第58回日本小児循環器学会総会・学術集会

講演情報

ポスター発表

外科治療遠隔成績

ポスター発表(II-P5-1)
外科治療遠隔成績

2022年7月22日(金) 16:40 〜 17:40 ポスター会場

座長:落合 由恵(JCHO九州病院 心臓血管外科)
座長:宮地 鑑(北里大学医学部 心臓血管外科)

[II-P5-1-08] Fallot四徴症に対する一弁付き右室流出路再建における遠隔期成績

田中 啓輔1, 片山 雄三1, 磯部 将1, 清水 由律香2, 高月 晋一2, 松裏 裕行2, 緒方 公平3, 日根 幸太郎3, 増本 健一3, 与田 仁志3, 渡邉 善則1 (1.東邦大学医療センター 大森病院 心臓血管外科, 2.東邦大学医療センター 大森病院 小児科, 3.東邦大学医療センター 大森病院 新生児科)

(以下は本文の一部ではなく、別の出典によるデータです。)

(** X6: [add_mapping] is idempotent for a protocol on the priority list: after
    a call that returned normally, the same call again returns normally and
    changes nothing. *)
Theorem add_mapping_idempotent
    (self self' : FacadeFeatures) (protocol : Protocol)
    (features : list FeatureName) :
  protocol ∈ DEFAULT_PRIORITIES ->
  add_mapping protocol features self = (self', Ok tt) ->
  add_mapping protocol features self' = (self', Ok tt).
Proof.
  intros Hp Hrun. unfold add_mapping in *.
  destruct (get self protocol) as [i|] eqn:Hget.
  - pose proof (for_each_add_feature_settles protocol i features (_feature_map self))
      as Hset.
    destruct (for_each _ _ (_feature_map self)) as [fm r]. injection Hrun as <- ->.
    unfold get in *. simpl. rewrite Hget.
    rewrite for_each_add_feature_settled_noop; [done|].
    intros f Hf. destruct (Hset f eq_refl Hf) as (q & j & Hlook & [[= -> ->]|Hlow]).
    + exists protocol, i. split; [done|]. by apply has_higher_priority_refl_false.
    + by exists q, j.
  - injection Hrun as <-. by rewrite Hget.
Qed.

Lemma add_mapping_idempotent_witness :
  let self := {| _interfaces := {[DMAP := 1; MRP := 2]};
                 _feature_map := {[3%N := (MRP, 2); 5%N := (AirPlay, 9)]} |} in
  let self' := (add_mapping DMAP [3%N; 4%N; 5%N] self).1 in
  add_mapping DMAP [3%N; 4%N; 5%N] self' = (self', Ok tt).
Proof.
  intros self self'.
  apply (add_mapping_idempotent self self' DMAP).
  - apply list_elem_of_In. simpl. tauto.
  - reflexivity.
Defined.

(** ** Several protocols declaring features *)

Lemma for_each_add_feature_provenance p i features
    (fm : gmap FeatureName (Protocol * Instance)) (f : FeatureName) q j :
  (for_each (add_feature p i) features fm).1 !! f = Some (q, j) ->
  fm !! f = Some (q, j) \/ ((q, j) = (p, i) /\ f ∈ features).
Proof.
  revert fm. induction features as [|g rest IH]; intros fm; [by left|].
  rewrite for_each_cons.
  pose proof (add_feature_other p i g fm f) as Hother.
  destruct (add_feature_cases p i g fm)
    as [[_ Hs]|[(q' & j' & _ & _ & Hs)|[(q' & j' & _ & _ & Hs)|(q' & j' & _ & _ & Hs)]]];
    rewrite Hs in *; simpl in *; [| |by intros [?|[? ?]]%IH; [left|right; split; [|right]]|by left].
  all: intros [Hf|[? ?]]%IH; [|right; split; [done|by right]];
    destruct (decide (f = g)) as [->|Hne];
    [rewrite lookup_insert_eq in Hf; right; split; [by injection Hf as <- <-|left]
    |left; by rewrite <- Hother].
Qed.

Lemma add_mapping_provenance self protocol features (f : FeatureName) q j :
  _feature_map (add_mapping protocol features self).1 !! f = Some (q, j) ->
  _feature_map self !! f = Some (q, j) \/
  (q = protocol /\ get self protocol = Some j /\ f ∈ features).
Proof.
  destruct (get self protocol) as [i|] eqn:Hget.
  - rewrite (add_mapping_feature_map _ _ _ i Hget).
    intros [?|[[= -> ->] ?]]%for_each_add_feature_provenance; [by left|by right].
  - unfold add_mapping. rewrite Hget. by left.
Qed.

Lemma add_mapping_keeps_not_outranked self protocol features (f : FeatureName) p :
  (exists q j, _feature_map self !! f = Some (q, j) /\
               _has_higher_priority p q = Ok false) ->
  exists q j, _feature_map (add_mapping protocol features self).1 !! f = Some (q, j) /\
              _has_higher_priority p q = Ok false.
Proof.
  intros (q & j & Hf & Hlow).
  destruct (add_mapping_holder self protocol features f q j Hf)
    as [Hkeep|(i & _ & Hnew & Hhigh)].
  - by exists q, j.
  - exists protocol, i. split; [done|]. by eapply has_higher_priority_false_above.
Qed.

Lemma add_mappings_cons c calls self :
  add_mappings (c :: calls) self =
  match add_mapping c.1 c.2 self with
  | (self1, Ok _) => add_mappings calls self1
  | (self1, Raise e) => (self1, Raise e)
  end.
Proof. reflexivity. Qed.

Lemma add_mappings_interfaces calls self :
  _interfaces (add_mappings calls self).1 = _interfaces self.
Proof.
  revert self. induction calls as [|c calls IH]; intros self; [done|].
  rewrite add_mappings_cons.
  pose proof (add_mapping_interfaces c.1 c.2 self) as Hstep.
  destruct (add_mapping c.1 c.2 self) as [self1 [[]|e]]; simpl in *; [|done].
  by rewrite IH.
Qed.

Lemma add_mappings_keeps_not_outranked calls self (f : FeatureName) p :
  (exists q j, _feature_map self !! f = Some (q, j) /\
               _has_higher_priority p q = Ok false) ->
  exists q j, _feature_map (add_mappings calls self).1 !! f = Some (q, j) /\
              _has_higher_priority p q = Ok false.
Proof.
  revert self. induction calls as [|c calls IH]; intros self Hf; [done|].
  rewrite add_mappings_cons.
  pose proof (add_mapping_keeps_not_outranked self c.1 c.2 f p Hf) as Hstep.
  destruct (add_mapping c.1 c.2 self) as [self1 [[]|e]]; simpl in *; [|done].
  by apply IH.
Qed.

(** X2: after a sequence of [add_mapping] calls that all returned normally,
    no declarer on the priority list outranks the holder of a feature it
    declared, and every holder is a holder from before the calls or a
    declarer of the feature with its registered instance: among any number
    of declarers the one of highest priority holds the feature. *)
Theorem add_mappings_highest_declarer_holds
    (calls : list (Protocol * list FeatureName)) (self self' : FacadeFeatures)
    (f : FeatureName) :
  add_mappings calls self = (self', Ok tt) ->
  (forall protocol features instance,
     (protocol, features) ∈ calls -> f ∈ features ->
     get self protocol = Some instance -> protocol ∈ DEFAULT_PRIORITIES ->
     exists q j, _feature_map self' !! f = Some (q, j) /\
                 _has_higher_priority protocol q = Ok false) /\
  (forall q j,
     _feature_map self' !! f = Some (q, j) ->
     _feature_map self !! f = Some (q, j) \/
     exists features, (q, features) ∈ calls /\ f ∈ features /\ get self q = Some j).
Proof.
  revert self. induction calls as [|[p fs] calls IH]; intros self Hrun.
  - injection Hrun as <-. split; [by intros ? ? ? ?%elem_of_nil|]. by left.
  - rewrite add_mappings_cons in Hrun. simpl in Hrun.
    destruct (add_mapping p fs self) as [self1 [[]|e]] eqn:Hstep; [|done].
    pose proof (add_mapping_interfaces p fs self) as Hint.
    rewrite Hstep in Hint. simpl in Hint.
    destruct (IH self1 Hrun) as [IHwin IHfrom]. split.
    + intros protocol features instance [[= -> ->]|Hin]%elem_of_cons Hf Hget Hp.
      * destruct (add_mapping_declared_settled_aux self self1 p instance fs f
                    Hget Hstep Hf) as (q & j & Hlook & Hset).
        replace self' with (add_mappings calls self1).1 by by rewrite Hrun.
        apply add_mappings_keeps_not_outranked. exists q, j. split; [done|].
        destruct Hset as [[= -> ->]|Hlow]; [|done].
        by apply has_higher_priority_refl_false.
      * eapply IHwin; [done..| |done]. unfold get in *. by rewrite Hint.
    + intros q j [Hold|(features & Hin & Hf & Hget)]%IHfrom.
      * replace self1 with (add_mapping p fs self).1 in Hold by by rewrite Hstep.
        apply add_mapping_provenance in Hold as [?|(-> & Hget & Hf)]; [by left|].
        right. exists fs. split; [left|done].
      * right. exists features. split; [by right|]. split; [done|].
        unfold get in *. by rewrite <- Hint.
Qed.

(** ** The order of [add_mapping] calls *)

Lemma elem_of_DEFAULT_PRIORITIES p :
  p ∈ DEFAULT_PRIORITIES -> p = MRP \/ p = DMAP \/ p = Companion \/ p = AirPlay.
Proof.
  intros Hp. apply list_elem_of_In in Hp. simpl in Hp.
  destruct Hp as [H|[H|[H|[H|[]]]]]; subst p; tauto.
Qed.

(** Two declarers make the same of an entry in either order. *)
Lemma claim_comm p1 i1 p2 i2 (entry : option (Protocol * Instance)) :
  p1 ∈ DEFAULT_PRIORITIES -> p2 ∈ DEFAULT_PRIORITIES ->
  (p1 = p2 -> i1 = i2) ->
  (forall q j, entry = Some (q, j) -> q ∈ DEFAULT_PRIORITIES) ->
  claim p1 i1 (claim p2 i2 entry) = claim p2 i2 (claim p1 i1 entry).
Proof.
  intros Hp1%elem_of_DEFAULT_PRIORITIES Hp2%elem_of_DEFAULT_PRIORITIES Heq Hentry.
  destruct entry as [[q j]|].
  - pose proof (Hentry q j eq_refl) as Hq%elem_of_DEFAULT_PRIORITIES.
    destruct Hp1 as [-> | [-> | [-> | ->]]], Hp2 as [-> | [-> | [-> | ->]]],
             Hq as [-> | [-> | [-> | ->]]];
      try (rewrite (Heq eq_refl)); reflexivity.
  - destruct Hp1 as [-> | [-> | [-> | ->]]], Hp2 as [-> | [-> | [-> | ->]]];
      try (rewrite (Heq eq_refl)); reflexivity.
Qed.

Lemma FacadeFeatures_eq (s1 s2 : FacadeFeatures) :
  _interfaces s1 = _interfaces s2 ->
  (forall f, _feature_map s1 !! f = _feature_map s2 !! f) ->
  s1 = s2.
Proof.
  destruct s1 as [r1 m1], s2 as [r2 m2]. simpl. intros -> Hm.
  f_equal. by apply map_eq.
Qed.

Lemma add_mapping_returns protocol features self :
  (is_Some (get self protocol) -> protocol ∈ DEFAULT_PRIORITIES) ->
  holders_prioritised (_feature_map self) ->
  exists self',
    add_mapping protocol features self = (self', Ok tt) /\
    _interfaces self' = _interfaces self /\
    holders_prioritised (_feature_map self') /\
    forall f, _feature_map self' !! f =
              match get self protocol with
              | Some instance =>
                  if decide (f ∈ features)
                  then claim protocol instance (_feature_map self !! f)
                  else _feature_map self !! f
              | None => _feature_map self !! f
              end.
Proof.
  intros Hp Hwf. destruct (get self protocol) as [i|] eqn:Hget.
  - apply add_mapping_prioritised; [done|by apply Hp|done].
  - exists self. unfold add_mapping. by rewrite Hget.
Qed.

キーワード:Fallot四徴症, 一弁付き右室流出路再建, 遠隔期成績

【背景・目的】Fallot四徴症(TOF)に対する治療成績は向上し、遠隔期のQOLが重要となっている。その背景には、人工心肺法の改良に加え、手術手技、組織補填材料や代用血管など医療材料の要素が寄与してきた。しかしながら、一弁付きパッチを用いた右室流出路再建法は、施設毎にハンドメイドで作成される事が多く、施設間のばらつきが予測される。
【対象・方法】1986年4月~2022年2月の期間に、当院で施行した初回TOF根治術(Fallot型両大血管右室起始症を含む)93例のうち、一弁付き右室流出路再建術は51例。そのうち、詳細な手術記録が存在し、フォローアップ心臓超音波検査を施行した29例を対象とした。一弁付きパッチに用いた素材・手術手技・患者背景等の因子が、遠隔期の右室流出路へ及ぼす影響を検討した。
【結果】手術時月齢はmedian 17 [IQR:12, 24]、体重は8.8 [8.2, 10.1] kg。術前PAIは267 [205, 361.5] mm2/m2、LVEDVIは71.3 [61.6, 78.4] ml/m2、LVEFは61.6 [58.8, 64.9]%で、右室切開長は15 [10, 16.5] mmであった。観察期間は10 [5, 19 (最長31)]年で、完全追跡率は86.2%であった。最終心臓超音波検査所見は、1) PR grade:mild以下 17例・moderate 7例・severe 2例、2) TRPG:平均34.8±標準偏差14.2 mmHgであり、3) 右室流出路再建に対する外科再介入は自己弁硬化1例・移植弁尖硬化1例・末梢肺動脈狭窄1例の3例であった。また、一弁付きパッチに用いた弁尖素材や肺動脈素材・自己弁形態・末梢肺動脈形成の有無・右室切開長(mm)を遠隔期予後因子と推定し、1)~3)に与える影響を検討したが統計学的有意差を認めなかった。
【結語】当施設におけるTOFに対する一弁付き右室流出路再建の遠隔期成績はPR grade moderate以上9例(31%)、外科再介入3例(10%)であった。